Look through the data that follows and copy each line with the string "gmap".

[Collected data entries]

==============================

(** The text that the proof signs. *)
Definition canonical (scope : ProofScope) (p : Proof_) : string :=
  let '(d, c, t, n) := (deviceID p, clientID p, timestampText p, nonceText p) in
  match scope, extra p with
  | OTAOfferProofScope, [board; channel; releaseSequence; version] =>
      CanonicalOTAProof d c t n board channel releaseSequence version
  | DeviceClaimProofScope, [claim] => CanonicalDeviceClaimProof d c t n claim
  | (ActionConsentChallengeProofScope | ActionConsentResultProofScope) as scope, [bodySHA256] =>
      CanonicalActionConsentProof scope d c t n bodySHA256
  | scope, _ => CanonicalScopedProof scope d c t n
  end.

(** The registry as [authorize] finds it at its three reads. *)
Record Views : Type := {
  at_lookup : View;
  at_profile : View;
  at_end : View;
}.

(** Does the profile of the device name the board and channel of the proof? *)
Definition profile_matches (v : View) (p : Proof_) : bool :=
  match OTAProfile v (deviceID p), extra p with
  | Some profile, board :: channel :: _ =>
      bool_decide (p_Board profile = board) && bool_decide (p_Channel profile = channel)
  | _, _ => false
  end.

Definition authorize (v : ProofVerifier) (registry : Views) (coordinator : option coordination)
    (now : Time) (request : Request) (body : bytes) (withBody : bool) :
    ProofVerifier * result error string :=
  match parse_proof (scope v) request body withBody with
  | None => (v, Err ErrMalformedProof)
  | Some p =>
      match lookupVersioned (at_lookup registry) (deviceID p) with
      | (None, _) => (v, Err ErrUnauthorized)
      | (Some record, identityRevision) =>
          IF disabled record RETURN (v, Err ErrUnauthorized) ;;
          IF bool_decide (scope v = OTAOfferProofScope)
             && negb (profile_matches (at_profile registry) p)
            RETURN (v, Err ErrUnauthorized) ;;
          IF negb (bool_decide (signature p =
               hmac_sha256 (secret record) (bytes_of (canonical (scope v) p))))
            RETURN (v, Err ErrUnauthorized) ;;
          let proofTime := from_unix (timestamp p) in
          IF Before proofTime (now - maxSkew v) || After proofTime (now + maxSkew v)
            RETURN (v, Err ErrUnauthorized) ;;
          match reserve v coordinator (deviceID p) (nonceText p) now with
          | (v, Some e) => (v, Err e)
          | (v, None) =>
              IF negb (stillAllowedAtRevision (at_end registry) (deviceID p) identityRevision)
                RETURN (v, Err ErrUnauthorized) ;;
              (v, Ok (deviceID p))
          end
      end
  end.

Definition Authorize (v : ProofVerifier) registry coordinator now (request : Request) :=
  authorize v registry coordinator now request [] false.
Definition AuthorizeBody (v : ProofVerifier) registry coordinator now (request : Request)
    (body : bytes) := authorize v registry coordinator now request body true.

(** ** Leases of connected devices *)

(** [identityaccess.Tracker]: the active leases of each device; a lease is its pointer,
    here a number. *)
Record Tracker : Type := {
  active : gmap string (gset nat);
  cancelled : gset nat; (* the leases whose context was cancelled with [ErrRevoked] *)
}.

Definition Start (tracker : Tracker) (v : View) (device : string) (lease : nat) :
    Tracker * bool :=
  IF bool_decide (device = "") RETURN (tracker, false) ;;
  IF negb (DeviceAllowed v device)
    RETURN ({| active := active tracker; cancelled := {[lease]} ∪ cancelled tracker |}, false) ;;
  ({| active := <[device := {[lease]} ∪ from_option id ∅ (active tracker !! device)]>
        (active tracker);
      cancelled := cancelled tracker |}, true).

(** The [finish] function of a lease. *)
Definition finish (tracker : Tracker) (device : string) (lease : nat) : Tracker :=
  match active tracker !! device with
  | None => tracker
  | Some existing =>
      let existing := existing ∖ {[lease]} in
      {| active := if bool_decide (existing = ∅) then delete device (active tracker)
                   else <[device := existing]> (active tracker);
         cancelled := cancelled tracker |}
  end.

(** [allowed] is [DeviceAllowed] as the loop reads it for each device. *)
Definition Reconcile (tracker : Tracker) (allowed : string → bool) : Tracker * gset nat :=
  let revoked := union_list (map_to_list
    (map_keep (λ device _, negb (allowed device)) (active tracker))).*2 in
  ({| active := map_keep (λ device _, allowed device) (active tracker);
      cancelled := revoked ∪ cancelled tracker |}, revoked).

(** ** Proofs are accepted once *)

(** What an accepted proof has passed. *)
Lemma authorize_Ok v reg co now q body wb v' d :
  authorize v reg co now q body wb = (v', Ok d) →
  ∃ p record r,
    parse_proof (scope v) q body wb = Some p ∧ d = deviceID p ∧
    lookupVersioned (at_lookup reg) d = (Some record, r) ∧ disabled record = false ∧
    signature p = hmac_sha256 (secret record) (bytes_of (canonical (scope v) p)) ∧
    now - maxSkew v ≤ from_unix (timestamp p) ≤ now + maxSkew v ∧
    reserve v co d (nonceText p) now = (v', None) ∧
    stillAllowedAtRevision (at_end reg) d r = true.
Proof.
  unfold authorize. destruct (parse_proof _ _ _ _) as [p|] eqn:Hp; [|done].
  destruct (lookupVersioned _ _) as [ [record|] r] eqn:Hl; [|done].
  guard H1. guard H2. guard H3. guard H4.
  destruct (reserve v co (deviceID p) (nonceText p) now) as [v1 [e|] ] eqn:Hr; [done|].
  guard H5. intros [= <- <-]. split_bools. unfold Before, After in *. split_bools.
  exists p, record, r. split_and!; try done; lia.
Qed.
(** A handler moves on, keeping its device. *)
Lemma goto_ok s r h d :
  server_ok s → device_of s r d → handlers s !! r ≠ Some Live → h ≠ Live →
  match h with
  | Acquired claims | Consumed claims => DeviceID claims = d
  | Live => False
  | Leaving d' => d' = d
  end → server_ok (goto r h s).
Proof.
  intros Hok Hd Hnl Hh Hh'.
  assert (∀ r' d', device_of (goto r h s) r' d' → device_of s r' d') as Hback.
  { intros r' d'. rewrite device_of_goto. destruct (decide (r = r')) as [<-|]; [|done].
    destruct h; [naive_solver|naive_solver|done|naive_solver]. }
  destruct Hok as [Hs Hu Ht Hl Hhp Hlim Hi Ho]. split.
  - intros r' d' Hd'%Hback. by eapply Hs.
  - intros r1 r2 d' H1%Hback H2%Hback. by eapply Hu.
  - intros d' r' Hc. destruct (Ht d' r' Hc) as [Hlive Hdev].
    assert (r ≠ r') as Hne by congruence. split.
    + cbn. by rewrite lookup_insert_ne.
    + rewrite device_of_goto. by destruct (decide (r = r')).
  - intros r' d' Hlive Hd'%Hback. cbn in Hlive.
    destruct (decide (r = r')) as [<-|Hne].
    + rewrite lookup_insert_eq in Hlive. congruence.
    + rewrite lookup_insert_ne in Hlive by done. by eapply Hl.
  - intros r' Hlive. cbn in Hlive. destruct (decide (r = r')) as [<-|Hne].
    + rewrite lookup_insert_eq in Hlive. congruence.
    + rewrite lookup_insert_ne in Hlive by done. by apply Hhp.
  - done.
  - done.
  - done.
Qed.
(* ===== verification/GoWire.v ===== *)
(** * GoWire: JSON objects and HTTP messages between the services

    What the internal clients and servers of the account service use of [encoding/json]
    and [net/http]: the text of a marshalled structure, which determines the structure
    when its strings are identifiers ([object_inj]), requests and responses with their
    headers, and bodies that are read up to a limit. *)

From stdpp Require Import base gmap strings list pretty.
From Stdlib Require Import ZArith Lia.
From Stdlib.Strings Require Import Byte.
From S2P Require Import Prelude GoBase GoCrypto Protocol Auth.

Module Wire.
Import Ident.

(** ** Strings in JSON

    [json.Marshal] of a string, with the HTML characters escaped as they are by default. *)

Definition dquote : byte := byte_of 34.
Definition backslash : byte := byte_of 92.
Definition comma : byte := byte_of 44.
Definition closing : byte := byte_of 125.

(** [htmlSafeSet]. *)
Definition html_safe (b : byte) : bool :=
  let c := bval b in
  (32 <=? c) && (c <? 128)
  && negb ((c =? 34) || (c =? 38) || (c =? 60) || (c =? 62) || (c =? 92)).

Definition escape_ascii (b : byte) : bytes :=
  let c := bval b in
  if html_safe b then [b]
  else if (c =? 34) || (c =? 92) then [backslash; b]
  else if c =? 8 then [backslash; byte_of 98]
  else if c =? 12 then [backslash; byte_of 102]
  else if c =? 10 then [backslash; byte_of 110]
  else if c =? 13 then [backslash; byte_of 114]
  else if c =? 9 then [backslash; byte_of 116]
  else backslash :: bytes_of "u00" ++ [hex_digit (c / 16); hex_digit (c mod 16)].

(** A rune that is not in ASCII is copied, but for U+2028 and U+2029; an ill-formed byte
    is replaced. The fuel is the length of the text. *)
Fixpoint escape (fuel : nat) (bs : bytes) : bytes :=
  match fuel, bs with
  | S fuel, b :: rest =>
      if bval b <? 128 then escape_ascii b ++ escape fuel rest
      else match Text.decode_rune bs with
           | None => backslash :: bytes_of "ufffd" ++ escape fuel rest
           | Some (r, after) =>
               let copied := take (length bs - length after) bs in
               (if (r =? 8232) || (r =? 8233)
                then backslash :: bytes_of "u202" ++ [hex_digit (r mod 16)] else copied)
               ++ escape fuel after
           end
  | _, _ => []
  end.

Definition quote (s : string) : bytes :=
  dquote :: escape (length (bytes_of s)) (bytes_of s) ++ [dquote].

(** ** Objects *)

Inductive value : Type :=
| JString (s : string)
| JNumber (n : Z)
| JBool (b : bool).

Definition render (v : value) : bytes :=
  match v with
  | JString s => quote s
  | JNumber n => bytes_of (FormatInt n)
  | JBool b => bytes_of (if b then "true" else "false")
  end.

(** The members in the order of the structure's fields. *)
Fixpoint members (fields : list (string * value)) : bytes :=
  match fields with
  | [] => [closing]
  | [(name, v)] => dquote :: bytes_of name ++ bytes_of (String (Ascii.ascii_of_nat 34) ":")
                   ++ render v ++ [closing]
  | (name, v) :: fields =>
      dquote :: bytes_of name ++ bytes_of (String (Ascii.ascii_of_nat 34) ":")
      ++ render v ++ comma :: members fields
  end.

Definition object (fields : list (string * value)) : bytes := byte_of 123 :: members fields.

(** ** HTTP *)

Definition VersionTLS12 : Z := 771.

Record TLSState : Type := {
  TLSVersion : Z;
  PeerCertificates : Z; (* how many there are *)
  VerifiedChains : Z;
}.
#[global] Instance CompanionIntrospectionRequest_eq_dec :
  EqDecision CompanionIntrospectionRequest.
Proof. solve_decision. Defined.

(** The libraries. A decoder reads one document with known members only and fails when
    anything follows it; [json_tokens] is the stream of the same document. *)
Record library : Type := {
  url_Parse : string → option Wire.URL;
  ed25519_Verify : bytes → bytes → bytes → bool;
  ed25519_Sign : bytes → bytes → bytes;
  json_tokens : bytes → StrictJSON.Decoder;
  Decode_header : bytes → option companionJWTHeader;
  Decode_claims : bytes → option Claims;
  Decode_introspection : bytes → option CompanionIntrospectionRequest;
  Decode_status : bytes → option CompanionIntrospectionResponse;
}.

(** ** Marshalled structures *)

Definition omit (name s : string) : list (string * Wire.value) :=
  if bool_decide (s = "") then [] else [(name, Wire.JString s)].

Definition marshal_header (h : companionJWTHeader) : bytes :=
  Wire.object [("alg", Wire.JString (Algorithm h)); ("kid", Wire.JString (h_KeyID h));
               ("typ", Wire.JString (h_Type h))].

Definition claims_fields (claims : Claims) : list (string * Wire.value) :=
  omit "device_id" (DeviceID claims) ++ omit "sub" (Subject claims)
  ++ omit "iss" (Issuer_ claims) ++ omit "owner_id" (OwnerID claims)
  ++ omit "tenant_id" (TenantID claims) ++ omit "binding_id" (BindingID claims)
  ++ (if BindingRevision claims =? 0 then []
      else [("binding_revision", Wire.JNumber (BindingRevision claims))])
  ++ omit "action" (Action claims)
  ++ [("aud", Wire.JString (Audience claims)); ("iat", Wire.JNumber (IssuedAt claims));
      ("exp", Wire.JNumber (Expires claims))]
  ++ omit "jti" (TokenID claims) ++ omit "release_id" (ReleaseID claims)
  ++ omit "image_sha256" (ImageSHA256 claims).

Definition marshal_claims (claims : Claims) : bytes := Wire.object (claims_fields claims).

Definition request_fields (q : CompanionIntrospectionRequest) : list (string * Wire.value) :=
  [("version", Wire.JNumber (q_Version q)); ("token_id", Wire.JString (q_TokenID q));
   ("subject", Wire.JString (q_Subject q)); ("tenant_id", Wire.JString (q_TenantID q));
   ("action", Wire.JString (q_Action q)); ("device_id", Wire.JString (q_DeviceID q));
   ("issued_at", Wire.JNumber (q_IssuedAt q)); ("expires_at", Wire.JNumber (q_ExpiresAt q))].

Definition marshal_introspection (q : CompanionIntrospectionRequest) : bytes :=
  Wire.object (request_fields q).

Definition response_fields (o : CompanionIntrospectionResponse) : list (string * Wire.value) :=
  [("version", Wire.JNumber (o_Version o)); ("status", Wire.JString (o_Status o));
   ("token_id", Wire.JString (o_TokenID o)); ("subject", Wire.JString (o_Subject o));
   ("tenant_id", Wire.JString (o_TenantID o)); ("action", Wire.JString (o_Action o));
   ("device_id", Wire.JString (o_DeviceID o));
   ("account_revision", Wire.JNumber (o_AccountRevision o));
   ("valid_until", Wire.JNumber (o_ValidUntil o))].

Definition marshal_status (o : CompanionIntrospectionResponse) : bytes :=
  Wire.object (response_fields o).

(** ** Strict decoding *)

(** [keyDecoder.Decode(&value)] into a raw message passes over one value. *)
Fixpoint skip_value (depth : nat) (ts : list StrictJSON.token) : option (list StrictJSON.token) :=
  match ts with
  | [] => None
  | (StrictJSON.OpenObject | StrictJSON.OpenArray) :: ts => skip_value (S depth) ts
  | (StrictJSON.CloseObject | StrictJSON.CloseArray) :: ts =>
      match depth with
      | O => None
      | S O => Some ts
      | S depth => skip_value depth ts
      end
  | (StrictJSON.TString _ | StrictJSON.TScalar _) :: ts =>
      match depth with O => Some ts | _ => skip_value depth ts end
  end.

(** The loop over the members: the tokens after the closing brace. The fuel is the
    number of tokens: every round takes one at least. *)
Fixpoint walk_members (fuel : nat) (keys : gset string) (ts : list StrictJSON.token) :
    option (list StrictJSON.token) :=
  match fuel with
  | O => None
  | S fuel =>
      if StrictJSON.More ts then
        match ts with
        | StrictJSON.TString key :: ts =>
            IF bool_decide (key ∈ keys) RETURN None ;;
            match skip_value 0 ts with
            | None => None
            | Some ts => walk_members fuel ({[key]} ∪ keys) ts
            end
        | _ => None
        end
      else
        match ts with
        | StrictJSON.CloseObject :: ts => Some ts
        | _ => None
        end
  end.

==============================

__Result__
  active : gmap string (gset nat);
From stdpp Require Import base gmap strings list pretty.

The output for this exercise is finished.